◆ **Exercise goal**
Find the word "unit" in the material below and gather every line that contains it.
+++ Record extracts
Definition cec_ops_timer_status : C (Z * Z * Z * Z * Z * Z) :=
  let* b2 := get 2 in
  let timer_overlap_warning := u8 (Z.shiftr b2 7) in
  let media_info := u8 (Z.land (Z.shiftr b2 5) 3) in
  let '(prog_info, prog_error) :=
    if Z.land b2 0x10 =? 0 then (0, u8 (Z.land b2 0xf)) else (u8 (Z.land b2 0xf), 0) in
  if (prog_info =? CEC_OP_PROG_INFO_NOT_ENOUGH_SPACE) ||
     (prog_info =? CEC_OP_PROG_INFO_MIGHT_NOT_BE_ENOUGH_SPACE) ||
     (prog_error =? CEC_OP_PROG_ERROR_DUPLICATE) then
    let* b3 := get 3 in
    let* b4 := get 4 in
    ret (timer_overlap_warning, media_info, prog_info, prog_error,
         u8 (Z.shiftr b3 4 * 10 + Z.land b3 0xf), u8 (Z.shiftr b4 4 * 10 + Z.land b4 0xf))
  else ret (timer_overlap_warning, media_info, prog_info, prog_error, 0, 0).

Definition cec_msg_timer_cleared_status (timer_cleared_status : Z) : C unit :=
  set_len 3;;
  put 1 CEC_MSG_TIMER_CLEARED_STATUS;;
  put 2 timer_cleared_status.

Definition cec_ops_timer_cleared_status : C Z :=
  let* b2 := get 2 in
  ret b2.

Definition cec_msg_clear_analogue_timer (reply day month start_hr start_min duration_hr
    duration_min recording_seq ana_bcast_type ana_freq bcast_system : Z) : C unit :=
  set_len 13;;
  put 1 CEC_MSG_CLEAR_ANALOGUE_TIMER;;
  put 2 day;;
  put 3 month;;
  put 4 (Z.lor (Z.shiftl (start_hr / 10) 4) (start_hr mod 10));;
  put 5 (Z.lor (Z.shiftl (start_min / 10) 4) (start_min mod 10));;
  put 6 (Z.lor (Z.shiftl (duration_hr / 10) 4) (duration_hr mod 10));;
  put 7 (Z.lor (Z.shiftl (duration_min / 10) 4) (duration_min mod 10));;
  put 8 recording_seq;;
  put 9 ana_bcast_type;;
  put 10 (Z.shiftr ana_freq 8);;
  put 11 (Z.land ana_freq 0xff);;
  put 12 bcast_system;;
  set_reply (if reply =? 0 then 0 else CEC_MSG_TIMER_CLEARED_STATUS).

Definition cec_ops_clear_analogue_timer : C (Z * Z * Z * Z * Z * Z * Z * Z * Z * Z) :=
  let* b2 := get 2 in
  let* b3 := get 3 in
  let* b4 := get 4 in
  let* b5 := get 5 in
  let* b6 := get 6 in
  let* b7 := get 7 in
  let* b8 := get 8 in
  let* b9 := get 9 in
  let* b10 := get 10 in
  let* b11 := get 11 in
  let* b12 := get 12 in
  let day := b2 in
  let month := b3 in
  let start_hr := u8 (Z.shiftr b4 4 * 10 + Z.land b4 0xf) in
  let start_min := u8 (Z.shiftr b5 4 * 10 + Z.land b5 0xf) in
  let duration_hr := u8 (Z.shiftr b6 4 * 10 + Z.land b6 0xf) in
  let duration_min := u8 (Z.shiftr b7 4 * 10 + Z.land b7 0xf) in
  let recording_seq := b8 in
  let ana_bcast_type := b9 in
  let ana_freq := u16 (Z.lor (Z.shiftl b10 8) b11) in
  let bcast_system := b12 in
  ret (day, month, start_hr, start_min, duration_hr, duration_min, recording_seq, ana_bcast_type,
      ana_freq, bcast_system).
++++++
◆ **Result of this task**
Definition cec_msg_timer_cleared_status (timer_cleared_status : Z) : C unit :=
    duration_min recording_seq ana_bcast_type ana_freq bcast_system : Z) : C unit :=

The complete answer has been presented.